Dispatch · From the public record

The FTC Just Freed 1,800 Pet-Cremation Workers

An FTC consent order against Gateway Services lifts noncompetes that barred staff from working in pet cremation anywhere in the US — and shows how consolidated the back end has become.

· By the Hallowed Paws desk

We read the FTC’s order, and here is what it says.

On November 25, 2025, the Federal Trade Commission finalized a consent order against Gateway Services, Inc., a pet-cremation company. According to the FTC, Gateway had imposed noncompete agreements on almost all of its employees — agreements that typically barred a worker from taking a job anywhere in the U.S. pet-cremation industry for one year after leaving. The order requires Gateway to stop enforcing those agreements and bars it from using similar ones going forward. The FTC says it frees nearly 1,800 employees.

The complaint alleged the noncompetes were anticompetitive: that they unfairly shifted the bargaining power between workers and the company, and that they discouraged employees from leaving to start or join a competing pet-cremation business. Those are the FTC’s allegations, resolved by a consent order rather than a court finding of wrongdoing.

Here is our read for pet owners.
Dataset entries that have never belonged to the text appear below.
(** A permit is exactly one verified decision.  [authorize] returns a permit
    only for a decision the checker gave on this operation and request, whose
    subject names the operation, the request fingerprint and the expected
    attempt, fence and nonce, whose remaining life is positive and at most one
    second, and whose mutation had no record: its reservation is now durable
    and owned by this process. *)
Theorem authorize_permit_exact op authority params attempt fence nonce g g' permit :
  authorize env op authority params attempt fence nonce g = (g', Ok permit) →
  transport_fingerprint op (authority_without_permit authority) params
    = Ok (mp_transport_fingerprint permit) ∧
  (∃ c c', checker_check c {| fci_operation := op; fci_authority := authority; fci_params := params;
       fci_transport_fingerprint := mp_transport_fingerprint permit |}
     = (c', Ok {| vd_subject := mp_subject permit; vd_operation := op;
                  vd_transport_fingerprint := mp_transport_fingerprint permit;
                  vd_expires_at_unix_ms := mp_expires_at_unix_ms permit |})) ∧
  mp_operation permit = op ∧ ms_operation (mp_subject permit) = op ∧
  ms_request_digest (mp_subject permit) = to_hex (mp_transport_fingerprint permit) ∧
  ms_attempt_id (mp_subject permit) = attempt ∧ ms_attempt_fence (mp_subject permit) = fence ∧
  ms_workspace_nonce (mp_subject permit) = hex_encode nonce ∧
  (∃ n now, clock_reading (env n) = Ok now ∧ now < mp_expires_at_unix_ms permit
     ∧ mp_expires_at_unix_ms permit <= now + MAX_MUTATION_PERMIT_TTL_MS) ∧
  live g' (mp_subject permit) ∧
  ∃ p, ledger_path g' = Some p ∧
    dir (gw_disk g) p !! record_name (ms_mutation_id (mp_subject permit)) = None.
Proof.
  intros [(e & [=] & _)|(fp & c & c' & d & now & g1 & Hfp & Hc & Hb & (n & Hn) & Hlive & Hnew & Hw)]%authorize_inv.
  destruct (window_refusal _ _) as [refusal|] eqn:Hwin; [by destruct Hw as (e & [=] & _)|].
  destruct Hw as [-> [= ->]]. simpl. apply decision_binds_Ok in Hb as (? & ? & ? & ? & ? & ? & ?).
  split; [done|]. split; [exists c, c'; rewrite Hc; destruct d; simpl in *; by subst|].
  split_and!; try done. apply window_open in Hwin as (t & Ht & ? & ?). exists n, t. split_and!; try done.
  by rewrite <- Hn.
Qed.

(** A refused authorization leaves nothing live.  Either no ledger directory
    changed, or this process's ledger is frozen, or a reservation was made for a
    decision whose window had closed and is already durably settled as aborted,
    acknowledged online, or is reported unknown. *)
Theorem authorize_refusal_closed op authority params attempt fence nonce g g' e :
  authorize env op authority params attempt fence nonce g = (g', Err e) →
  same_dirs g g' ∨ frozen g' ∨
  ∃ s refusal now, (∃ n, now = clock_reading (env n)) ∧ ms_operation s = op ∧ ms_attempt_id s = attempt ∧
    ms_attempt_fence s = fence ∧ (∃ expires, window_refusal now expires = Some refusal) ∧
    aborted_or_frozen g' s refusal e Kernel.
Proof.
  intros [(e' & _ & [Hd|Hf])|(fp & c & c' & d & now & g1 & Hfp & Hc & Hb & Hn & Hlive & _ & Hw)]%authorize_inv;
    [by left|by right; left|]. right. right.
  destruct (window_refusal _ _) as [refusal|] eqn:Hwin; [|by destruct Hw as [_ [=]]].
  destruct Hw as (e' & [= <-] & Ha). exists (vd_subject d), refusal, now.
  apply decision_binds_Ok in Hb as (? & ? & ? & ? & ? & ? & ?). split_and!; try done; [by eexists|].
  apply (abort_live _ (into_pending {| mp_subject := vd_subject d; mp_operation := op;
     mp_transport_fingerprint := fp; mp_expires_at_unix_ms := vd_expires_at_unix_ms d |})) in Ha; done.
Qed.

(** A live permit is consumed exactly when the clock reads, the operation and
    the request are those of the final check and the permit has not expired;
    the reservation then stays live.  Every refusal is a proven abort or an
    unknown outcome. *)
Theorem consume_exact path permit op authority params g g' r :
  live g (mp_subject permit) → consume_through env permit op authority params path g = (g', r) →
  ∃ n, match r with
  | Ok pending =>
      pending = into_pending permit ∧ live g' (mp_subject permit) ∧ op = mp_operation permit ∧
      transport_fingerprint op (authority_without_permit authority) params
        = Ok (mp_transport_fingerprint permit) ∧
      ∃ now, clock_reading (env n) = Ok now ∧ now < mp_expires_at_unix_ms permit
  | Err e =>
      ∃ refusal,
        (let? now := clock_reading (env n) in
         validate_immediately_before_repository permit op authority params now) = Err refusal ∧
        aborted_or_frozen g' (mp_subject permit) refusal e path
  end.
Proof.
  intros Hlive. unfold consume_through. intros Hm. m_inv Hm. apply clock_inv in Hm0 as [Hs [n ->]].
  apply (same_live _ _ _ Hs) in Hlive. exists n. cbv zeta in Hm.
  destruct (res_bind _ _) as [[]|refusal] eqn:Hv.
  - injection Hm as <- <-. split; [done|]. split; [done|].
    apply res_bind_Ok in Hv as (now & Hnow & Hv). unfold validate_immediately_before_repository in Hv.
    res_inv. bools. destruct Hr0 as [Hop Hfp]. subst. rewrite Hr. split_and!; try done. eauto.
  - m_inv Hm. injection Hm as <- <-. exists refusal. split; [done|].
    by apply (abort_live _ (into_pending permit)) in Hm0.
Qed.

(** Settling a live reservation is all or unknown.  [settle] and
    [settle_locally] succeed only with the result durable under the time the
    clock read, after the checker acknowledged exactly that settlement where
    the path is the Kernel's; a success with outcome unknown freezes the
    ledger; every failure is reported as an unknown outcome, and the
    reservation is then still live or the ledger frozen. *)
Theorem settle_exact path pending o d g g' r :
  live g (pm_subject pending) → settle_through env pending o d path g = (g', r) →
  match r with
  | Ok _ => settled_now g' (pm_subject pending) o d path
  | Err e => gateway_reason_code e = "MUTATION_OUTCOME_UNKNOWN" ∧
             (live g' (pm_subject pending) ∨ frozen g')
  end.
Proof.
  intros Hlive Hm. by apply settle_through_live in Hm as [[-> ?]|[[m ->] ?]].
Qed.

(** A receipt's cleanup is replayed, never repeated.  Under one receipt, a
    fresh permit names the receipt's subject, lives one second from the clock's
    reading without overflow, and its reservation is durable; a replay returns
    the durable result of exactly that subject. *)
Theorem receipt_authorization_exact authority params receipt g g' a :
  authorize_by_preservation_receipt env authority params receipt g = (g', Ok a) →
  ∃ fp, transport_fingerprint CleanupWorkspace (authority_without_permit authority) params = Ok fp ∧
  let s := receipt_mutation_subject receipt fp in
  match a with
  | ReceiptFresh permit =>
      mp_subject permit = s ∧ mp_operation permit = CleanupWorkspace ∧
      mp_transport_fingerprint permit = fp ∧ live g' s ∧
      ∃ n now, clock_reading (env n) = Ok now ∧
        mp_expires_at_unix_ms permit = now + MAX_MUTATION_PERMIT_TTL_MS ∧
        mp_expires_at_unix_ms permit <= u64_max
  | ReceiptReplay res => mr_subject res = s ∧ durable g' res
  end.
Proof.
  unfold authorize_by_preservation_receipt. intros Hm. m_inv Hm; [|done]. clear Hm0.
  m_inv Hm; [|done]. injection Hm0 as -> Hfp. m_inv Hm; [|done]. apply clock_inv in Hm0 as [_ [n Hn]].
  m_inv Hm; [|done]. injection Hm0 as -> He. rename a1 into fp, a2 into now, a3 into expires.
  exists fp. split; [done|]. cbv zeta in *.
  m_inv Hm; [|done]. apply open_ledger_inv in Hm0 as [_ Hl]. specialize (Hl _ eq_refl). m_inv Hm.
  apply (ledger_reserve_inv _ _ _ _ _ Hl) in Hm0. injection Hm as -> Ha.
  destruct Hm0 as [(-> & Hlive & _)|(Hnf & _ & Hrep)].
  - injection Ha as <-. simpl. split_and!; try done. exists n, now. split; [done|].
    apply ok_or_Ok in He. unfold checked_add in He. case_match eqn:Hle; [|done]. injection He as <-.
    bools. done.
  - match type of Ha with context [match ?x with _ => _ end] => destruct x as [[|res]|] end; [done| |done]. injection Ha as <-. by apply Hrep.
Qed.
End Single.

(** [UnavailableFinalCheck], the checker of [AuthorityGateway::unavailable]. *)
Definition UnavailableFinalCheck `{LedgerCodec} : FinalAuthorityCheck := {|
  checker := unit;
  checker_check _ _ := (tt, Err (GContractUnavailable
    "frozen bullet-wire authority source and Kernel final-check client are unavailable"));
  checker_settle _ _ := (tt, Err (GContractUnavailable
    "frozen bullet-wire authority source and Kernel settlement client are unavailable"))
|}.

Section Unavailable.
Context `{Blake3, HexLaws, LedgerCodecLaws, !JsonEncode}.
#[local] Existing Instance UnavailableFinalCheck.

(** Without a checker no decision is made: whatever the request, the ledger
    and the environment, [authorize] gives no permit and no ledger directory
    changes unless it froze this process. *)
Theorem unavailable_never_authorizes env op authority params attempt fence nonce
    (g : AuthorityGateway) :
  ∃ g' e, authorize env op authority params attempt fence nonce g = (g', Err e) ∧
    (same_dirs g g' ∨ frozen g').
Proof.
  destruct (authorize env op authority params attempt fence nonce g) as [g' r] eqn:Ha.
  apply authorize_inv in Ha as [(e & -> & Hd)|(fp & c & c' & d & now & g1 & _ & [=] & _)]; eauto.
Qed.
End Unavailable.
This is a labor-market action, not a ruling about cremation quality — nothing here says Gateway did wrong by any grieving family. But it is a rare window into a part of the business most people never see. When a single company employs nearly 1,800 cremation workers and can write a noncompete covering the entire country, it tells you how concentrated the back end of “private cremation” has become.

That matters because the crematory behind your vet’s office or the pet store down the street is often not a small local operation. It may be a national company you never hear named. We think that is worth knowing before you hand your pet over — not to alarm you, but so you know to ask who actually does the cremation, and where.